Here's what they found: When the meteor first entered Earth’s atmosphere, it had a mass of 1.3 x 107 kilograms. The rock whizzed through at a speed of 19-kilometers per second, or upwards of 40,000 mph. The process of falling to Earth evaporated 76 percent of the thing; the rest was reduced to dust. Whatever shards survived only accounted for around 0.05 percent of the of the initial mass of the object. The largest, discovered last month in a Russian lake, was 650 kilograms.
On the ground, some locals found themselves with meteor-related injuries. At its brightest, the meteor momentarily flashed brighter than the sun, causing mild to severe sunburns as well as some short-term retinal damage. Some people were knocked to the ground by the pure magnitude of its shock wave, which could account for the reports of concussions and bruises.
Physical structures also felt the wrath of the Chelyabinsk meteor. In the city itself, researchers found that 44 percent of apartment buildings sustained some form of damaged glass as a result of the meteor’s shock wave. Additionally, some utilities and cell phone service was disrupted in the space object’s path.
Ultimately, experimentation in the lab demonstrated that the object was an “ordinary chondrite” formed around 4,452 million years ago. Chondrites are the most common category of meteor to make its way to the Earth, so this was not a surprise.
But Chelyabinsk wasn’t the first time a massive astronomical explosion played out over Russia. In June 1908, the area known today as Krasnoyarsk Kai was ground zero of the Tunguska event. The gargantuan air burst trampled 80 million trees (pdf) and is considered untouched in its magnitude throughout recorded history.

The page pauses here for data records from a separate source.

(** * Hosting supervisor and traffic router of [index.py]

    A shallow embedding of [BotRegistry] (register, unregister,
    process_update), of the upload handler [process_bot_code] and of the two
    HTTP handlers [hosted_webhook] and [site_proxy], together with the
    properties of the registry that the platform's specification states.

    Python values are modelled as the code has them: [self._bots] is an
    insertion-ordered dictionary (an association list without duplicate
    keys, because [site_proxy] iterates over [values()] and [register] uses
    [len]); each record is a dictionary with string keys (a [gmap]); the
    file system, the process table and the calls made on process handles are
    explicit components of the state that the operations thread through a
    small state-and-exception monad.  What comes from outside the process
    (the answer of the bot API, the outcome of a spawn, the downstream of the
    proxy, a child that exits on its own) enters as an argument of the
    operation or as an operation of its own.

    Around the registry the file also embeds what the platform does with
    it: [get_bot] and [shutdown], the loading of the stored bots at start-up,
    the rate limiter, the translation tables with [get] and [get_keyboard],
    a round of [cleanup_task], the database layer (its SQL statements as
    functions on the rows of the four tables) and the handler
    [process_remove_select].

    The file has four parts: the model of the registry, the vocabulary of
    the statements, the rest of the platform, and the properties. *)

From Stdlib Require Import ZArith List Ascii String Bool Lia.
From stdpp Require Import base option gmap strings list pretty.

Local Open Scope string_scope.

(** * The model

    ** Strings *)

Module Str.

(** [s.endswith(suffix)] *)
Fixpoint endswith (s suffix : string) : bool :=
  if String.eqb s suffix then true
  else match s with
       | EmptyString => false
       | String _ s' => endswith s' suffix
       end.

(** [c in s] for a one-character needle *)
Fixpoint contains (c : ascii) (s : string) : bool :=
  match s with
  | EmptyString => false
  | String a s' => if Ascii.eqb a c then true else contains c s'
  end.

(** [s[len(p):]] when [s.startswith(p)] *)
Fixpoint strip_prefix (p s : string) : option string :=
  match p, s with
  | EmptyString, _ => Some s
  | String a p', String b s' =>
      if Ascii.eqb a b then strip_prefix p' s' else None
  | String _ _, EmptyString => None
  end.

(** the part of [s] before its first ["/"] *)
Fixpoint until_slash (s : string) : string :=
  match s with
  | EmptyString => EmptyString
  | String a s' =>
      if Ascii.eqb a "/" then EmptyString else String a (until_slash s')
  end.

(** [os.path.basename] *)
Fixpoint basename_acc (acc s : string) : string :=
  match s with
  | EmptyString => acc
  | String a s' =>
      if Ascii.eqb a "/" then basename_acc EmptyString s'
      else basename_acc (acc ++ String a EmptyString) s'
  end.

Definition basename (s : string) : string := basename_acc EmptyString s.

(** [s.split("/")] *)
Fixpoint split_acc (acc s : string) : list string :=
  match s with
  | EmptyString => [acc]
  | String a s' =>
      if Ascii.eqb a "/" then acc :: split_acc EmptyString s'
      else split_acc (acc ++ String a EmptyString) s'
  end.

Definition split_slash (s : string) : list string := split_acc EmptyString s.

(** ["/".join(l)] *)
Definition join_slash (l : list string) : string := String.concat "/" l.

(** Python truthiness of an optional string: [None] and [""] are false. *)
Definition truthy (o : option string) : bool :=
  match o with
  | None => false
  | Some s => negb (String.eqb s "")
  end.

Definition bytes (s : string) : list Z :=
  map (fun a => Z.of_N (N_of_ascii a)) (list_ascii_of_string s).

End Str.

(** ** [hashlib.md5(...).hexdigest()] (RFC 1321), on 32-bit words held in [Z] *)

Module MD5.

Local Open Scope Z_scope.

Definition mask32 : Z := 0xFFFFFFFF.
Definition add32 (a b : Z) : Z := Z.land (a + b) mask32.
Definition not32 (a : Z) : Z := Z.lxor a mask32.
Definition rotl32 (x : Z) (c : Z) : Z :=
  Z.land (Z.lor (Z.shiftl x c) (Z.shiftr x (32 - c))) mask32.

Definition K : list Z :=
  [ 0xd76aa478; 0xe8c7b756; 0x242070db; 0xc1bdceee;
    0xf57c0faf; 0x4787c62a; 0xa8304613; 0xfd469501;
    0x698098d8; 0x8b44f7af; 0xffff5bb1; 0x895cd7be;
    0x6b901122; 0xfd987193; 0xa679438e; 0x49b40821;
    0xf61e2562; 0xc040b340; 0x265e5a51; 0xe9b6c7aa;
    0xd62f105d; 0x02441453; 0xd8a1e681; 0xe7d3fbc8;
    0x21e1cde6; 0xc33707d6; 0xf4d50d87; 0x455a14ed;
    0xa9e3e905; 0xfcefa3f8; 0x676f02d9; 0x8d2a4c8a;
    0xfffa3942; 0x8771f681; 0x6d9d6122; 0xfde5380c;
    0xa4beea44; 0x4bdecfa9; 0xf6bb4b60; 0xbebfbc70;
    0x289b7ec6; 0xeaa127fa; 0xd4ef3085; 0x04881d05;
    0xd9d4d039; 0xe6db99e5; 0x1fa27cf8; 0xc4ac5665;
    0xf4292244; 0x432aff97; 0xab9423a7; 0xfc93a039;
    0x655b59c3; 0x8f0ccc92; 0xffeff47d; 0x85845dd1;
    0x6fa87e4f; 0xfe2ce6e0; 0xa3014314; 0x4e0811a1;
    0xf7537e82; 0xbd3af235; 0x2ad7d2bb; 0xeb86d391 ].

Definition R : list Z :=
  [ 7; 12; 17; 22; 7; 12; 17; 22; 7; 12; 17; 22; 7; 12; 17; 22;
    5; 9; 14; 20; 5; 9; 14; 20; 5; 9; 14; 20; 5; 9; 14; 20;
    4; 11; 16; 23; 4; 11; 16; 23; 4; 11; 16; 23; 4; 11; 16; 23;
    6; 10; 15; 21; 6; 10; 15; 21; 6; 10; 15; 21; 6; 10; 15; 21 ].

(** little-endian bytes of a word, and back *)
Definition le_bytes (n : nat) (x : Z) : list Z :=
  map (fun i => Z.land (Z.shiftr x (8 * Z.of_nat i)) 0xFF) (seq 0 n).

Fixpoint le_word (bs : list Z) : Z :=
  match bs with
  | [] => 0
  | b :: bs' => Z.lor b (Z.shiftl (le_word bs') 8)
  end.

Definition pad (msg : list Z) : list Z :=
  let len := Z.of_nat (length msg) in
  let zeros := Z.to_nat ((55 - len) mod 64) in
  msg ++ [0x80] ++ repeat 0 zeros ++ le_bytes 8 (Z.land (8 * len) 0xFFFFFFFFFFFFFFFF).

Fixpoint chunks (fuel n : nat) (l : list Z) : list (list Z) :=
  match fuel with
  | O => []
  | S fuel' =>
      match l with
      | [] => []
      | _ => firstn n l :: chunks fuel' n (skipn n l)
      end
  end.

Definition words (block : list Z) : list Z :=
  map le_word (chunks 16 4 block).

Definition state : Type := Z * Z * Z * Z.

Definition round (M : list Z) (st : state) (i : nat) : state :=
  let '(A, B, C, D) := st in
  let iz := Z.of_nat i in
  let '(F, g) :=
    if iz <? 16 then (Z.lor (Z.land B C) (Z.land (not32 B) D), iz)
    else if iz <? 32 then (Z.lor (Z.land D B) (Z.land (not32 D) C), (5 * iz + 1) mod 16)
    else if iz <? 48 then (Z.lxor (Z.lxor B C) D, (3 * iz + 5) mod 16)
    else (Z.lxor C (Z.lor B (not32 D)), (7 * iz) mod 16) in
  let F' := add32 (add32 (add32 F A) (nth i K 0)) (nth (Z.to_nat g) M 0) in
  (D, add32 B (rotl32 F' (nth i R 0)), B, C).
Lemma appends_rebuild_ogg filename : appends (rebuild_ogg filename).
Proof. unfold rebuild_ogg. appends_all. Qed.

Lemma appends_decrypt_loop w aes_key fout : forall fuel c fin,
  appends (decrypt_loop w aes_key fuel c fin fout).
Proof.
  induction fuel as [| fuel IH]; intros c fin; cbn [decrypt_loop].
  - auto with appends.
  - destruct (firstn chunk_size fin); [auto with appends |].
    destruct (cipher_decrypt w aes_key c _). appends_all.
Qed.

Lemma appends_decrypt_audio w track : appends (decrypt_audio w track).
Proof. unfold decrypt_audio. appends_all. apply appends_decrypt_loop. Qed.

Lemma appends_fix_audio w track : appends (fix_audio w track).
Proof. unfold fix_audio. appends_all. Qed.

(** ** Cleanup *)

(** One turn of the loop of [_cleanup]. *)
Lemma cleanup_one_run w file s :
  exists s' evs,
    try_except
      (found ← path_exists file;
       if (found : bool) then os_remove w file else mret tt)
      (fun e => log WARNING "Error removing %s: %s" [file; exn_str e]) s =
    (Ok tt, s') /\
    trace s' = trace s ++ evs /\
    (forall p, fs s !! p = None -> fs s' !! p = None) /\
    cleaned file s' evs.
Proof.
  unfold os_remove, cleaned, removal_logged. run.
  destruct (fs s !! file) as [[data |] |] eqn:Hfile; run; rewrite ?Hfile; run.
  - destruct (remove_denied w file); run.
    + eexists _, [_; _]. split; [reflexivity |]. cbn [fs trace].
      split; [now rewrite <- app_assoc |]. split; [auto |].
      right. exists (PermissionError file). right. now left.
    + eexists _, [_]. split; [reflexivity |]. cbn [fs trace].
      split; [reflexivity |]. split; [| left; apply lookup_delete_eq].
      intros p Hp. destruct (decide (file = p)) as [<- | Hne];
        [apply lookup_delete_eq | now rewrite lookup_delete_ne].
  - eexists _, [_; _]. split; [reflexivity |]. cbn [fs trace].
    split; [now rewrite <- app_assoc |]. split; [auto |].
    right. exists (IsADirectoryError file). right. now left.
  - exists s, []. split; [reflexivity |]. rewrite app_nil_r.
    split; [reflexivity |]. split; [auto | now left].
Qed.
(** * fuse-netcdf playground: the NetCDF filesystem core

    A shallow embedding of [ncfsplayground/fusenetcdf.py] (Python 2) and the
    properties of its path classification, stat synthesis, directory listing
    and windowed reads.

    Conventions of the embedding:
    - a Python [str] is a [string] (a byte string), a Python [int] is a [Z];
    - a raised exception is the [Raise] branch of [Py.result];
    - [log_call()] only emits a debug record and is left out;
    - what comes from [os], [time], [numpy] and [netCDF4] is taken through
      the [OS] record and the [Host] class. *)

From Stdlib Require Import ZArith List String Ascii Bool Lia DecimalString.
Import ListNotations.

Local Open Scope string_scope.
Local Open Scope Z_scope.

(** ** Python fragments used by the program *)

Module Py.

Inductive exn : Type :=
| KeyError (key : string)
| AttributeError (name : string)
| NameError (name : string)
| UnboundLocalError (name : string)
| TypeError (msg : string)
| ValueError (msg : string)
| InternalError (msg : string)
| FuseOSError (errno : Z).

Inductive result (A : Type) : Type :=
| Ok (a : A)
| Raise (e : exn).

Arguments Ok {A} a.
Arguments Raise {A} e.

Definition bind {A B : Type} (c : result A) (k : A -> result B) : result B :=
  match c with
  | Ok a => k a
  | Raise e => Raise e
  end.


(** [len(s)] *)
Definition len (s : string) : Z := Z.of_nat (String.length s).

Fixpoint mem_char (c : ascii) (chars : string) : bool :=
  match chars with
  | EmptyString => false
  | String a chars' => Ascii.eqb a c || mem_char c chars'
  end.

(** [s.lstrip(chars)]: every leading character that occurs in [chars]
    is dropped. *)
Fixpoint lstrip (chars s : string) : string :=
  match s with
  | EmptyString => EmptyString
  | String a s' => if mem_char a chars then lstrip chars s' else s
  end.

(** [needle in hay] on strings: substring containment. *)
Fixpoint contains (needle hay : string) : bool :=
  String.prefix needle hay ||
  match hay with
  | EmptyString => false
  | String _ hay' => contains needle hay'
  end.

(** [s.split(sep)] for a one-character separator. *)
Fixpoint split (sep : ascii) (s : string) : list string :=
  match s with
  | EmptyString => [EmptyString]
  | String a s' =>
      if Ascii.eqb a sep then EmptyString :: split sep s'
      else match split sep s' with
           | h :: t => String a h :: t
           | [] => [String a EmptyString]
           end
  end.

Chelyablink’s explosion still pales in comparison with that of Tunguska, but the advent of modern technologies have made the more recent explosion just as significant, if not more, in terms of the opportunity it offers for science. Said Qing-Zhu Yu of the University of California, Davis, the explosion is a “unique calibration point for high energy meteorite impact events for our future studies.”
Stats and science aside, the videos are still a rad and disconcerting reminder that a little bit of apocalypse can rain down upon our measly little planet at any time.